### [What you need to do]
Set down the records again, keeping each line exactly as it is.

### [Provided information]
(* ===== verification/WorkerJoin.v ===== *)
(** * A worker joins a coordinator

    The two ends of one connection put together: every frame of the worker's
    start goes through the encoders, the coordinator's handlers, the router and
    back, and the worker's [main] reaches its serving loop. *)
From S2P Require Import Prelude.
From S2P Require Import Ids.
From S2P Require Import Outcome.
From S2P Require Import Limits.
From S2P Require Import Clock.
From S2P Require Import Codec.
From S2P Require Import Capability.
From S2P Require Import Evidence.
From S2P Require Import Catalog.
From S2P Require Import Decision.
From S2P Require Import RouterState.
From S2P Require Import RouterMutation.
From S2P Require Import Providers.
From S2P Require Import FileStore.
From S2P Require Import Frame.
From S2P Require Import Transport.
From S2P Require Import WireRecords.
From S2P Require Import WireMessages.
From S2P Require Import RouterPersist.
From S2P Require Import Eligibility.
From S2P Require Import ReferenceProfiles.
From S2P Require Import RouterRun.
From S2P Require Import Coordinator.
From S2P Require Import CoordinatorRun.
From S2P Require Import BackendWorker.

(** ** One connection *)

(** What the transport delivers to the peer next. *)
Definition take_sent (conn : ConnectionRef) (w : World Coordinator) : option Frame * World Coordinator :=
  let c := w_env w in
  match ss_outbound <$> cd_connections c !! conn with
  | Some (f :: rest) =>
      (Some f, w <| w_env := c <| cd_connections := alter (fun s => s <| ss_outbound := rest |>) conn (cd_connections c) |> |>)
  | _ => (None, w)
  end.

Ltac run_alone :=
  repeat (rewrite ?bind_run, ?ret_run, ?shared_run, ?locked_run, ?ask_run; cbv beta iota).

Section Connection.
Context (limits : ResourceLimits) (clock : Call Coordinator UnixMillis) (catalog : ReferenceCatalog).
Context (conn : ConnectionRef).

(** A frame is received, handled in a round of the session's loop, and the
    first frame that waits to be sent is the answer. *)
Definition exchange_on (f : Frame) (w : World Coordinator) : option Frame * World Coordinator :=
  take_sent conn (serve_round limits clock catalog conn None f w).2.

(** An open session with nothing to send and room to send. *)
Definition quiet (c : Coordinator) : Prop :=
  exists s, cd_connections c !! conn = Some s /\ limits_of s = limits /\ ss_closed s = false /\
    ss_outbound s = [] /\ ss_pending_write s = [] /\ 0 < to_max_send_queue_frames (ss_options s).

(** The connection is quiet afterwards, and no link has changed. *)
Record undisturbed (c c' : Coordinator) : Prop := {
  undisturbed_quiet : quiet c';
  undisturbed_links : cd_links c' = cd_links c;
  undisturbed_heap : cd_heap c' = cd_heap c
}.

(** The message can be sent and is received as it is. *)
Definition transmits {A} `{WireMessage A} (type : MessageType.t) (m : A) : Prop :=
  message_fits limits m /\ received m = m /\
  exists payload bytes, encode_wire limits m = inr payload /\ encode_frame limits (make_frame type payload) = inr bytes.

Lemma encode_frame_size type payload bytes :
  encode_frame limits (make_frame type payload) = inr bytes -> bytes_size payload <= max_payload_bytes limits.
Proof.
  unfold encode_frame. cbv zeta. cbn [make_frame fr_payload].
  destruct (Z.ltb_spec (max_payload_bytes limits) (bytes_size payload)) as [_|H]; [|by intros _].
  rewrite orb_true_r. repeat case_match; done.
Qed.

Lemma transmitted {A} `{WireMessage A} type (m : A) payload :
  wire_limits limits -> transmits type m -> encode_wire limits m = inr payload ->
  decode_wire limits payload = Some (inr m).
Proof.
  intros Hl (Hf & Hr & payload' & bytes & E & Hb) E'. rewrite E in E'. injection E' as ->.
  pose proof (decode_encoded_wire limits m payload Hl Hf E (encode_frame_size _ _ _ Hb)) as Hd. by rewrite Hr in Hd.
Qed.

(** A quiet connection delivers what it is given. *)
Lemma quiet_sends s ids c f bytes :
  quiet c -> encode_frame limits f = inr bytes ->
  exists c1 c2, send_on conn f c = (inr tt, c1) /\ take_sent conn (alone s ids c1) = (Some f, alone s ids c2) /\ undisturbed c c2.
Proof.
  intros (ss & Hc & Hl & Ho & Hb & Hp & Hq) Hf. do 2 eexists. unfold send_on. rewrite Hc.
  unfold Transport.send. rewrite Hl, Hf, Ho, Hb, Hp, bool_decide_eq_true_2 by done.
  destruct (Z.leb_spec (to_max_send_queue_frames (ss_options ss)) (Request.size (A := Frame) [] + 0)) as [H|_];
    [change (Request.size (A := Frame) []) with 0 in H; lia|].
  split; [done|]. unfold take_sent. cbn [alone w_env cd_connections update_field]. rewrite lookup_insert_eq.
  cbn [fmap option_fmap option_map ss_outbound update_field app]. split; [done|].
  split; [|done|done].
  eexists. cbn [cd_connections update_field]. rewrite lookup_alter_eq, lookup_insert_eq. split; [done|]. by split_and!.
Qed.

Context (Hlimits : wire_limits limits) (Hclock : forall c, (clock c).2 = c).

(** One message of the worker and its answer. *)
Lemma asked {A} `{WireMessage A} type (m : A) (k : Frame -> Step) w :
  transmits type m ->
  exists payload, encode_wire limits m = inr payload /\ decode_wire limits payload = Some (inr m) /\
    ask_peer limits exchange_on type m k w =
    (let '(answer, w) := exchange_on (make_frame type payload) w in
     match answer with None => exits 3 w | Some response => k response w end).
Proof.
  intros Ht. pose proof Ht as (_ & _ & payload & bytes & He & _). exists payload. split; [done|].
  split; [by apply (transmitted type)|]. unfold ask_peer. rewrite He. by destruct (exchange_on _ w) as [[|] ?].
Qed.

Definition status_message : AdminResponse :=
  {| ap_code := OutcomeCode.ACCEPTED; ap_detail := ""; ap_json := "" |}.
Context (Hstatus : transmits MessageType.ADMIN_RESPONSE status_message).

### [Finished exercise]
(* ===== verification/WorkerJoin.v ===== *)
(** * A worker joins a coordinator

    The two ends of one connection put together: every frame of the worker's
    start goes through the encoders, the coordinator's handlers, the router and
    back, and the worker's [main] reaches its serving loop. *)
From S2P Require Import Prelude.
From S2P Require Import Ids.
From S2P Require Import Outcome.
From S2P Require Import Limits.
From S2P Require Import Clock.
From S2P Require Import Codec.
From S2P Require Import Capability.
From S2P Require Import Evidence.
From S2P Require Import Catalog.
From S2P Require Import Decision.
From S2P Require Import RouterState.
From S2P Require Import RouterMutation.
From S2P Require Import Providers.
From S2P Require Import FileStore.
From S2P Require Import Frame.
From S2P Require Import Transport.
From S2P Require Import WireRecords.
From S2P Require Import WireMessages.
From S2P Require Import RouterPersist.
From S2P Require Import Eligibility.
From S2P Require Import ReferenceProfiles.
From S2P Require Import RouterRun.
From S2P Require Import Coordinator.
From S2P Require Import CoordinatorRun.
From S2P Require Import BackendWorker.

(** ** One connection *)

(** What the transport delivers to the peer next. *)
Definition take_sent (conn : ConnectionRef) (w : World Coordinator) : option Frame * World Coordinator :=
  let c := w_env w in
  match ss_outbound <$> cd_connections c !! conn with
  | Some (f :: rest) =>
      (Some f, w <| w_env := c <| cd_connections := alter (fun s => s <| ss_outbound := rest |>) conn (cd_connections c) |> |>)
  | _ => (None, w)
  end.

Ltac run_alone :=
  repeat (rewrite ?bind_run, ?ret_run, ?shared_run, ?locked_run, ?ask_run; cbv beta iota).

Section Connection.
Context (limits : ResourceLimits) (clock : Call Coordinator UnixMillis) (catalog : ReferenceCatalog).
Context (conn : ConnectionRef).

(** A frame is received, handled in a round of the session's loop, and the
    first frame that waits to be sent is the answer. *)
Definition exchange_on (f : Frame) (w : World Coordinator) : option Frame * World Coordinator :=
  take_sent conn (serve_round limits clock catalog conn None f w).2.

(** An open session with nothing to send and room to send. *)
Definition quiet (c : Coordinator) : Prop :=
  exists s, cd_connections c !! conn = Some s /\ limits_of s = limits /\ ss_closed s = false /\
    ss_outbound s = [] /\ ss_pending_write s = [] /\ 0 < to_max_send_queue_frames (ss_options s).

(** The connection is quiet afterwards, and no link has changed. *)
Record undisturbed (c c' : Coordinator) : Prop := {
  undisturbed_quiet : quiet c';
  undisturbed_links : cd_links c' = cd_links c;
  undisturbed_heap : cd_heap c' = cd_heap c
}.

(** The message can be sent and is received as it is. *)
Definition transmits {A} `{WireMessage A} (type : MessageType.t) (m : A) : Prop :=
  message_fits limits m /\ received m = m /\
  exists payload bytes, encode_wire limits m = inr payload /\ encode_frame limits (make_frame type payload) = inr bytes.

Lemma encode_frame_size type payload bytes :
  encode_frame limits (make_frame type payload) = inr bytes -> bytes_size payload <= max_payload_bytes limits.
Proof.
  unfold encode_frame. cbv zeta. cbn [make_frame fr_payload].
  destruct (Z.ltb_spec (max_payload_bytes limits) (bytes_size payload)) as [_|H]; [|by intros _].
  rewrite orb_true_r. repeat case_match; done.
Qed.

Lemma transmitted {A} `{WireMessage A} type (m : A) payload :
  wire_limits limits -> transmits type m -> encode_wire limits m = inr payload ->
  decode_wire limits payload = Some (inr m).
Proof.
  intros Hl (Hf & Hr & payload' & bytes & E & Hb) E'. rewrite E in E'. injection E' as ->.
  pose proof (decode_encoded_wire limits m payload Hl Hf E (encode_frame_size _ _ _ Hb)) as Hd. by rewrite Hr in Hd.
Qed.

(** A quiet connection delivers what it is given. *)
Lemma quiet_sends s ids c f bytes :
  quiet c -> encode_frame limits f = inr bytes ->
  exists c1 c2, send_on conn f c = (inr tt, c1) /\ take_sent conn (alone s ids c1) = (Some f, alone s ids c2) /\ undisturbed c c2.
Proof.
  intros (ss & Hc & Hl & Ho & Hb & Hp & Hq) Hf. do 2 eexists. unfold send_on. rewrite Hc.
  unfold Transport.send. rewrite Hl, Hf, Ho, Hb, Hp, bool_decide_eq_true_2 by done.
  destruct (Z.leb_spec (to_max_send_queue_frames (ss_options ss)) (Request.size (A := Frame) [] + 0)) as [H|_];
    [change (Request.size (A := Frame) []) with 0 in H; lia|].
  split; [done|]. unfold take_sent. cbn [alone w_env cd_connections update_field]. rewrite lookup_insert_eq.
  cbn [fmap option_fmap option_map ss_outbound update_field app]. split; [done|].
  split; [|done|done].
  eexists. cbn [cd_connections update_field]. rewrite lookup_alter_eq, lookup_insert_eq. split; [done|]. by split_and!.
Qed.

Context (Hlimits : wire_limits limits) (Hclock : forall c, (clock c).2 = c).

(** One message of the worker and its answer. *)
Lemma asked {A} `{WireMessage A} type (m : A) (k : Frame -> Step) w :
  transmits type m ->
  exists payload, encode_wire limits m = inr payload /\ decode_wire limits payload = Some (inr m) /\
    ask_peer limits exchange_on type m k w =
    (let '(answer, w) := exchange_on (make_frame type payload) w in
     match answer with None => exits 3 w | Some response => k response w end).
Proof.
  intros Ht. pose proof Ht as (_ & _ & payload & bytes & He & _). exists payload. split; [done|].
  split; [by apply (transmitted type)|]. unfold ask_peer. rewrite He. by destruct (exchange_on _ w) as [[|] ?].
Qed.

Definition status_message : AdminResponse :=
  {| ap_code := OutcomeCode.ACCEPTED; ap_detail := ""; ap_json := "" |}.
Context (Hstatus : transmits MessageType.ADMIN_RESPONSE status_message).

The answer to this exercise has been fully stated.